I might run a test with ACD, Raw Therapee, Silkypix, Scarab, maybe others too – a test of inexpensive editors.
Check out ACDSee Pro 3. They have significantly improved the Workflow and how RAW images are processed. There is a big difference between ACDSee Pro 3 and the normal ACDSee product. The ACDSee Pro 3 product is in a similar price range of Bibble. Although Bibble’s noise reduction and speed are unmatched, ACDSee Pro 3 pretty fast and is a much better asset management tool and overall workflow tool.
On another note, it appears that Adobe is well aware of the performance issues with rendering 1:1 in LR3 Beta. It will be interesting to see how much the performance is improved when they go into production, as the beta performance makes LR3 unusable for efficient workflow in my opinion.
I continue to search for one product that will satisfy most of my Asset Management, RAW workflow processing, and quality output needs. Although some of these products are getting closer, they’re not quite there yet (at any price).
Nice comparison, indeed there is no such thing as a one-for-all solution.
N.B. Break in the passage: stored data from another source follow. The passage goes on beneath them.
Definition COMPACT_AT : N := N.shiftl 1 16.
Definition compact (c : TcpConn) : TcpConn :=
  if (COMPACT_AT <? rpos c)%N then MkTcp (drop (N.to_nat (rpos c)) (rbuf c)) 0 else c.

Definition err_closed : Error := Storage "connection closed".

(** [recv]: [reads] are the results of the coming reads of the socket, an empty one (or
    none) at the end of the stream. *)
Fixpoint tcp_recv (c : TcpConn) (reads : list bytes) : res Message * TcpConn * list bytes :=
  match deframe (rbuf c) (rpos c) with
  | Err e => (Err e, c, reads)
  | Ok (Some (body, pos)) => (decode_message body, compact (MkTcp (rbuf c) pos), reads)
  | Ok None =>
      match reads with
      | [] => (Err err_closed, c, [])
      | chunk :: reads =>
          if decide (chunk = []) then (Err err_closed, c, reads)
          else tcp_recv (MkTcp (rbuf c ++ chunk) (rpos c)) reads
      end
  end.

(** Receiving until the first failure. *)
Fixpoint tcp_recv_all (fuel : nat) (c : TcpConn) (reads : list bytes) : list Message * Error :=
  match fuel with
  | 0%nat => ([], Panic "out of fuel")
  | S fuel =>
      match tcp_recv c reads with
      | (Ok m, c, reads) => let '(ms, e) := tcp_recv_all fuel c reads in (m :: ms, e)
      | (Err e, _, _) => ([], e)
      end
  end.
End conn.

(** ** Reading frames back *)

(** Framing only looks at the bytes that have not been consumed. *)
Lemma deframe_unread buf pos : (pos ≤ blen buf)%N →
  deframe buf pos = match deframe (drop (N.to_nat pos) buf) 0 with
                    | Ok (Some (body, p)) => Ok (Some (body, pos + p)%N)
                    | r => r
                    end.
Proof.
  intros Hp. unfold deframe. set (u := drop (N.to_nat pos) buf).
  assert (blen buf = pos + blen u)%N as -> by (unfold u, blen in *; rewrite length_drop; lia).
  assert (∀ s e, slice buf (pos + s) (pos + e) = slice u s e) as Hs.
  { intros s e. unfold slice, u. rewrite drop_drop. do 2 f_equal; lia. }
  pose proof (Hs 0 4)%N as H0. rewrite N.add_0_r in H0. rewrite H0. rewrite <- !N.add_assoc, !Hs, !N.add_0_l.
  destruct (N.ltb_spec (pos + blen u) (pos + 4)), (N.ltb_spec (blen u) 4); try done; try lia.
  destruct (MAX_FRAME_LEN <? from_le (slice u 0 4))%N; [done|].
  set (len := from_le _). destruct (N.ltb_spec (pos + blen u) (pos + (4 + len))), (N.ltb_spec (blen u) (4 + len)); try done; try lia.
Qed.

(** On a part of a stream that starts with a frame. *)
Lemma deframe_prefix u more body rest : u ++ more = frame body ++ rest → (blen body ≤ MAX_FRAME_LEN)%N →
  deframe u 0 = if (blen u <? 4 + blen body)%N then Ok None else Ok (Some (body, 4 + blen body)%N).
Proof.
  intros Heq Hb. unfold deframe. rewrite N.add_0_l. unfold frame in Heq.
  destruct (N.ltb_spec (blen u) 4) as [H4|H4].
  { by rewrite (proj2 (N.ltb_lt _ _)) by lia. }
  assert (slice u 0 4 = to_le 4 (blen body)) as ->.
  { assert (take 4 (u ++ more) = to_le 4 (blen body)) as Ht.
    { rewrite Heq, <- app_assoc. change 4%nat with (length (to_le 4 (blen body))) at 1. by rewrite take_app_length. }
    rewrite take_app_le in Ht by (unfold blen in H4; lia). exact Ht. }
  rewrite from_to_le by (unfold MAX_FRAME_LEN in Hb; lia). rewrite (proj2 (N.ltb_ge _ _)) by lia.
  destruct (N.ltb_spec (blen u) (4 + blen body)) as [|Hl]; [done|]. do 3 f_equal.
  assert (u = to_le 4 (blen body) ++ body ++ drop (N.to_nat (4 + blen body)) u) as Hu.
  { rewrite <- (take_drop (N.to_nat (4 + blen body)) u) at 1. rewrite app_assoc. f_equal.
    assert (take (N.to_nat (4 + blen body)) (u ++ more) = to_le 4 (blen body) ++ body) as Ht.
    { rewrite Heq. rewrite take_app_le by (rewrite length_app, to_le_length; unfold blen; lia).
      rewrite firstn_all2; [done|]. rewrite length_app, to_le_length. unfold blen. lia. }
    rewrite take_app_le in Ht by (unfold blen in *; lia). exact Ht. }
  rewrite Hu. apply slice_at; by rewrite blen_to_le.
Qed.

(** [frame] writes a body of any length, and [deframe] refuses one above the cap. *)
Lemma oversized_frame_refused body : (MAX_FRAME_LEN < blen body)%N → (blen body < 2 ^ 32)%N → is_Ok (deframe (frame body) 0) = false.
Proof.
  intros Hb H32. unfold deframe. rewrite N.add_0_l. rewrite (proj2 (N.ltb_ge _ _)) by (unfold frame; rewrite blen_app, blen_to_le; lia).
  assert (slice (frame body) 0 4 = to_le 4 (blen body)) as ->.
  { unfold frame. apply (slice_at [] (to_le 4 (blen body)) body 0 4); by rewrite ?blen_to_le. }
  rewrite from_to_le by lia. by rewrite (proj2 (N.ltb_lt _ _)).
Qed.

Section receive.
Context `{MessageCodec}.

Definition unread (c : TcpConn) : bytes := drop (N.to_nat (rpos c)) (rbuf c).
Definition tcp_ok (c : TcpConn) : Prop := (rpos c ≤ blen (rbuf c))%N.

Lemma compact_unread c : tcp_ok c → unread (compact c) = unread c ∧ tcp_ok (compact c).
Proof.
  unfold compact, tcp_ok, unread. intros Hc. destruct (COMPACT_AT <? rpos c)%N; [|done]. simpl. split; [by rewrite drop_0|lia].
Qed.

(** Consuming a whole frame. *)
Lemma consumed c body rest more : tcp_ok c → (4 + blen body ≤ blen (unread c))%N → unread c ++ more = frame body ++ rest →
  let c' := compact (MkTcp (rbuf c) (rpos c + (4 + blen body))) in tcp_ok c' ∧ unread c' ++ more = rest.
Proof.
  intros Hc Hl Heq. destruct (compact_unread (MkTcp (rbuf c) (rpos c + (4 + blen body)))) as [Hu Hok].
  { unfold tcp_ok, unread, blen in *. cbn [rbuf rpos]. rewrite length_drop in Hl. lia. }
  split; [done|]. rewrite Hu. unfold unread at 1. cbn [rbuf rpos].
  apply (f_equal (drop (N.to_nat (4 + blen body)))) in Heq. rewrite drop_app_le in Heq by (unfold blen in *; lia).
  unfold unread in Heq. rewrite drop_drop in Heq.
  replace (N.to_nat (rpos c + (4 + blen body))) with (N.to_nat (rpos c) + N.to_nat (4 + blen body)) by lia. rewrite Heq.
  apply drop_app_length'. unfold frame. rewrite length_app, to_le_length. unfold blen. lia.
Qed.

Lemma tcp_recv_frame body rest : (blen body ≤ MAX_FRAME_LEN)%N → ∀ reads c, tcp_ok c → Forall (λ r, r ≠ []) reads →
  unread c ++ concat reads = frame body ++ rest →
  ∃ c' reads', tcp_recv c reads = (decode_message body, c', reads') ∧ tcp_ok c' ∧ Forall (λ r, r ≠ []) reads' ∧
    unread c' ++ concat reads' = rest.
Proof.
  intros Hb. induction reads as [|chunk reads IH]; intros c Hc Hne Heq; cbn [tcp_recv];
    rewrite (deframe_unread _ _ Hc); change (drop _ (rbuf c)) with (unread c); rewrite (deframe_prefix _ _ _ _ Heq Hb);
    destruct (N.ltb_spec (blen (unread c)) (4 + blen body)) as [Hl|Hl].
  - exfalso. apply (f_equal length) in Heq. rewrite !length_app in Heq. unfold frame in Heq. rewrite length_app, to_le_length in Heq.
    cbn [concat length] in Heq. unfold blen in Hl. lia.
  - destruct (consumed c body rest (concat []) Hc Hl Heq) as [Hok Hrest]. eexists _, []. done.
  - apply Forall_cons in Hne as [Hch Hne]. rewrite decide_False by done. apply IH; [|done|].
    + unfold tcp_ok in *. simpl. rewrite blen_app. lia.
    + unfold unread, tcp_ok, blen in *. cbn [rbuf rpos]. rewrite drop_app_le by lia. rewrite <- app_assoc. exact Heq.
  - destruct (consumed c body rest _ Hc Hl Heq) as [Hok Hrest]. eexists _, (chunk :: reads). done.
Qed.

(** At the end of the stream. *)
Lemma tcp_recv_closed reads c : tcp_ok c → Forall (λ r, r ≠ []) reads → unread c ++ concat reads = [] →
  ∃ c', tcp_recv c reads = (Err err_closed, c', []).
Proof.
  intros Hc Hne [Hu Hr]%app_eq_nil. assert (reads = []) as ->.
  { destruct reads as [|r reads]; [done|]. apply Forall_cons in Hne as [? _]. simpl in Hr. by apply app_eq_nil in Hr as [-> _]. }
  cbn [tcp_recv]. rewrite (deframe_unread _ _ Hc). change (drop _ (rbuf c)) with (unread c). rewrite Hu. by eexists.
Qed.

Context `{!MessageCodecLaws}.

(** The stream a sequence of sends writes. *)
Definition tcp_stream (ms : list Message) : res bytes :=
  fs ← res_map tcp_frame ms; Ok (concat fs).

Lemma tcp_stream_cons m ms stream : tcp_stream (m :: ms) = Ok stream → ∃ body rest,
  encode_message m = Ok body ∧ tcp_stream ms = Ok rest ∧ stream = frame body ++ rest.
Proof.
  unfold tcp_stream, tcp_frame. cbn [res_map]. destruct (encode_message m) as [body|e] eqn:Hm; [|done]. cbn [mbind result_bind].
  destruct (res_map _ ms) as [fs|e] eqn:Hs; [|done]. intros [= <-]. by exists body, (concat fs).
Qed.

(** [C29] The TCP transport is a FIFO channel for messages whose encoded body is at most
    [MAX_FRAME_LEN] bytes (the sender does not check this, and the receiver refuses a longer one,
    see [oversized_frame_refused]): however the byte stream of such framed messages is cut
    into reads, the receiver returns exactly these messages in order and then reports the end
    of the connection. *)
Theorem tcp_fifo (ms : list Message) (stream : bytes) (reads : list bytes) :
  tcp_stream ms = Ok stream →
  (∀ m body, m ∈ ms → encode_message m = Ok body → (blen body ≤ MAX_FRAME_LEN)%N) →
  Forall (λ r, r ≠ []) reads → concat reads = stream →
  tcp_recv_all (S (length ms)) TcpConn_new reads = (ms, err_closed).
Proof.
  intros Hs Hcap Hne Hr.
  assert (∀ c reads, tcp_ok c → Forall (λ r, r ≠ []) reads → unread c ++ concat reads = stream →
    tcp_recv_all (S (length ms)) c reads = (ms, err_closed)) as Hgen; [|by apply Hgen].
  clear reads Hne Hr. revert stream Hs. induction ms as [|m ms IH]; intros stream Hs c reads Hc Hne Heq.
  - injection Hs as <-. destruct (tcp_recv_closed reads c Hc Hne Heq) as (c' & Hrec). cbn [length tcp_recv_all]. by rewrite Hrec.
  - apply tcp_stream_cons in Hs as (body & rest & Hm & Hs & ->).
    assert (blen body ≤ MAX_FRAME_LEN)%N as Hb by (apply (Hcap m body); [by left|done]).
    destruct (tcp_recv_frame body rest Hb reads c Hc Hne Heq) as (c' & reads' & Hrec & Hc' & Hne' & Heq').
    change (length (m :: ms)) with (S (length ms)). cbn [tcp_recv_all]. rewrite Hrec, (decode_encode_message m body Hm).
    pose proof (IH (λ m' b' Hin, Hcap m' b' (list_elem_of_further _ _ _ Hin)) rest Hs c' reads' Hc' Hne' Heq') as Hall.
    cbn [length tcp_recv_all] in Hall. by rewrite Hall.
Qed.
End receive.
I’m a die-hard Bibble user and have learned to live with its strengths and weaknesses, just like others learn to live with LR or other tools.
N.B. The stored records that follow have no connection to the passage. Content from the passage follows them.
(* ===== verification/Http.v ===== *)
(** * Http: one request and one response over a byte stream

    The message layer of src/src/sync/http.rs: [read_http] on the reads of a socket, and
    the requests and responses [post] and [respond] write.  A socket is the list of
    its coming reads, an empty one (or none) at the end of the stream, as in [Wire.v].

    The theorems: however a written message is cut into reads, [read_http] gives
    back its first line and its body; whatever a peer sends, reading one message
    consumes at most the two caps and two reads. *)

From stdpp Require Import pretty.
From S2P Require Import Prelude Bytes Ids Text Objects Wire.

(** ** Reading a message *)

(** [to_ascii_lowercase] *)
Definition ascii_lower (b : byte) : byte := if in_range 65 90 b then as_u8 (u8 b + 32) else b.

Definition MAX_HTTP_HEADER_LEN : N := 64 * 1024.
Definition MAX_HTTP_BODY_LEN : N := 256 * 1024 * 1024.

(** [find(haystack, needle)]: the first position at which the needle starts. *)
Fixpoint starts (needle l : bytes) : bool :=
  match needle, l with
  | [], _ => true
  | a :: needle, b :: l => if decide (a = b) then starts needle l else false
  | _ :: _, [] => false
  end.
Fixpoint find_bytes (needle l : bytes) : option nat :=
  if starts needle l then Some 0
  else match l with [] => None | _ :: l => S <$> find_bytes needle l end.

Definition HEADER_END : bytes := [x0d; x0a; x0d; x0a].
Definition err_header_cap : Error := Storage "http: headers exceed cap".
Definition err_header_closed : Error := Storage "http: connection closed before headers".

(** The first loop: the buffer, the position of the terminator and the reads left.
    [scanned] is how far earlier turns have looked. *)
Fixpoint read_head (buf : bytes) (scanned : nat) (reads : list bytes) : res (bytes * nat) * list bytes :=
  match find_bytes HEADER_END (drop scanned buf) with
  | Some rel => (Ok (buf, scanned + rel), reads)
  | None =>
      if (MAX_HTTP_HEADER_LEN <? blen buf)%N then (Err err_header_cap, reads)
      else
        match reads with
        | [] => (Err err_header_closed, [])
        | chunk :: reads =>
            if decide (chunk = []) then (Err err_header_closed, reads)
            else read_head (buf ++ chunk) (length buf - 3) reads
        end
  end.

(** The second loop: reads until the body is complete or the stream ends. *)
Fixpoint read_body (body : bytes) (len : N) (reads : list bytes) : bytes * list bytes :=
  if (blen body <? len)%N then
    match reads with
    | [] => (body, [])
    | chunk :: reads => if decide (chunk = []) then (body, reads) else read_body (body ++ chunk) len reads
    end
  else (body, reads).

Definition length_header (line : bytes) : option N :=
  v ← strip_prefix "content-length:" (bytes_str (ascii_lower <$> line));
  Some (default 0%N (parse_u64 (bytes_str (trim (str_bytes v))))).
Definition content_length (headers : bytes) : N := default 0%N (head (omap length_header (lines headers))).
Definition start_line (headers : bytes) : bytes := default [] (head (lines headers)).

(** [read_http]: the first line and the body. *)
Definition read_http (reads : list bytes) : res (string * bytes) * list bytes :=
  match read_head [] 0 reads with
  | (Err e, reads) => (Err e, reads)
  | (Ok (buf, header_end), reads) =>
      let headers := from_utf8_lossy (take header_end buf) in
      let len := content_length headers in
      if (MAX_HTTP_BODY_LEN <? len)%N
      then (Err (Storage ("http: content-length " +:+ pretty len +:+ " exceeds cap " +:+ pretty MAX_HTTP_BODY_LEN)), reads)
      else
        let '(body, reads) := read_body (drop (header_end + 4) buf) len reads in
        (Ok (bytes_str (start_line headers), take (N.to_nat len) body), reads)
  end.
(* ===== verification/SyncPush.v ===== *)
(** * SyncPush: what a push can change

    Theorems about [serve_push] and [apply_push_ops] of [Sync.v] against any peer, on the
    in-memory backends: a push only moves the refs its updates name, each under all
    the checks of [check_push_op]; objects only come in addition, and a timeline is
    never left at a head whose closure is incomplete. *)

From S2P Require Import Prelude Bytes Graph Lattice Access Ids Text Objects Refs RefStore Signing Policy Authority Merge Store Pack Gc Acl Walk Repo Wire Http Session Sync HttpSync SyncFacts.

(** The last update of [name] in a batch, one that satisfies [P], took it from [before]
    to [after]. *)
Definition moved_by (P : RefUpdateOp → Prop) (name : RefName) (before after : option Ref) : Prop :=
  ∃ op t', P op ∧ up_name op = name ∧ after = Some (RTimeline t') ∧ head t' = up_new_head op ∧
    match before with
    | None => policy t' = FastForwardOnly ∧ expires_at t' = None
    | Some (RTimeline t) => t' = with_head t (head t')
    | Some (RTag _) => False
    end.

(** ** Batches that move heads *)
Definition head_op (op : RefOp) : Prop :=
  match op with AdvanceHeadIf _ _ _ | CreateTimeline _ _ _ _ _ _ => True | _ => False end.
Definition op_head (op : RefOp) : ObjectId :=
  match op with AdvanceHeadIf _ _ h => h | CreateTimeline _ h _ _ _ _ => h | _ => ObjectId_new (pad_vec 32 []) end.
Definition op_created (op : RefOp) : option Timeline :=
  match op with CreateTimeline _ h p now kind ex => Some (MkTimeline h p now kind ex) | _ => None end.

Lemma head_op_effect (m m' : gmap RefName Ref) op : head_op op → op_spec m op = Ok m' →
  (∀ name, name ≠ op_name op → m' !! name = m !! name) ∧
  ∃ t', m' !! op_name op = Some (RTimeline t') ∧ head t' = op_head op ∧
    match m !! op_name op, op with
    | None, CreateTimeline _ h p now kind ex => t' = MkTimeline h p now kind ex
    | Some (RTimeline t), AdvanceHeadIf _ old h => head t = old ∧ t' = with_head t h
    | _, _ => False
    end.
Proof.
  destruct op as [| |name h p now kind ex| | | | |name old h]; try done; intros _; simpl.
  - destruct (m !! name) eqn:Hm; [done|]. intros [= <-]. split; [by intros ? ?; rewrite lookup_insert_ne|].
    eexists. by rewrite lookup_insert_eq.
  - destruct (m !! name) as [[|t]|] eqn:Hm; [done| |done]. case_decide; [|done]. intros [= <-].
    split; [by intros ? ?; rewrite lookup_insert_ne|]. exists (with_head t h). by rewrite lookup_insert_eq.
Qed.

Lemma head_ops_moved ops (m m' : gmap RefName Ref) name : Forall head_op ops → ops_spec m ops = Ok m' →
  m' !! name = m !! name ∨ ∃ op t', op ∈ ops ∧ op_name op = name ∧ m' !! name = Some (RTimeline t') ∧ head t' = op_head op ∧
    match m !! name with
    | None => ∃ c tc, c ∈ ops ∧ op_name c = name ∧ op_created c = Some tc ∧ t' = with_head tc (head t')
    | Some (RTimeline t) => t' = with_head t (head t')
    | Some (RTag _) => False
    end.
Proof.
  intros Hh. revert m. induction Hh as [|op ops Hop _ IH]; intros m; [intros [= <-]; by left|].
  unfold ops_spec. cbn [res_fold]. rewrite bind_Ok. intros (m1 & Hs & Hl).
  apply head_op_effect in Hs as (Hne & t1 & Ht1 & Hh1 & Hold); [|done].
  destruct (IH m1 Hl) as [Heq|(op' & t' & Hin & Hn & Ha & Hh & Hb)]; clear IH.
  - rewrite Heq. destruct (decide (name = op_name op)) as [->|]; [right|left; by apply Hne].
    exists op, t1. rewrite Ht1. split_and!; [by left|done..|].
    destruct (m !! op_name op) as [[|t]|]; [by destruct op|destruct op; try done; by destruct Hold as [_ ->]|].
    exists op. destruct op; try done. exists t1. subst t1. split_and!; [by left|done..].
  - right. exists op', t'. split_and!; [by right|done..|].
    destruct (decide (name = op_name op)) as [->|Hne'].
    + rewrite Ht1 in Hb. destruct (m !! op_name op) as [[|t]|]; [by destruct op| |].
      * destruct op; try done. destruct Hold as [_ Ht]. rewrite Ht in Hb. exact Hb.
      * exists op. destruct op; try done. exists t1. subst t1. split_and!; [by left|done..].
    + rewrite (Hne name Hne') in Hb. destruct (m !! name) as [[|t]|]; [done..|].
      destruct Hb as (c & tc & ? & ?). exists c, tc. split; [by right|done].
Qed.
There’s one small mistake (I think): the lens correction used to be PT lens licensed in the early B4 releases, but I think this is no longer the case.
And, B5 also offers DAM 🙂
I was also favouring LR 3 before I got aware of a recent review of different raw convertes by Erwin Puts.
In his comparison C1 5 is clearly superior in terms of resolving details to LR 3.
He was using very detailed high resolution charts recorded with a Leica M9, and his review motivated me to make comparisons, again with 160 ASA DNG files from a Leica taken under optimal conditions, landscape sunshine. I can support his conclusion, C1 gives more detailed and sharper images.
thanks for the link.
Capture One is a very capable program designed for studio shooting under optimal conditions (top of the line lens, low ISO, carefully-controlled lighting). For a studio photographer, the tethered shooting integration and focus checker alone may be worth the price of C1.
In my test, I selected on purpose some challenging, real-world situations to stress the programs and find their weaknesses. I could have used a $2000 lens for razor-sharp, no-fringing, perfect images; instead I used an assortment of new and old lenses and two dSLR (an older entry-level and a new advanced one).
I do believe that for the majority of photographers, LR3 (maybe coupled with DXO) will bring more bang for the buck (so to say) than C1, simply because of the extra versatility.
I totally agree, LR is the best choice under most conditions. You performed a very nice and helpful comparison. And you wrote in the introduction, that you selected on purpose challenging, real world situations. On the other hand, getting the best resolution and details out of images taken under good conditions is also a challenging situation, and I would guess that many people who are reading comparison on raw converters are also exactly interested in this.
I made my comment, also because I also learned my own lesson. It can take a lot of time to understand what you need, how to use a raw converter for optimum results, and how to relate your needs to the outcome and conclusions of specific review. If you just choose one raw converter, they are all good and you don’t make a big mistake. But if you want to get the best for your own applications it needs time and it is not enough to quickly got through the different reviews available, which sometimes come to opposite conclusions.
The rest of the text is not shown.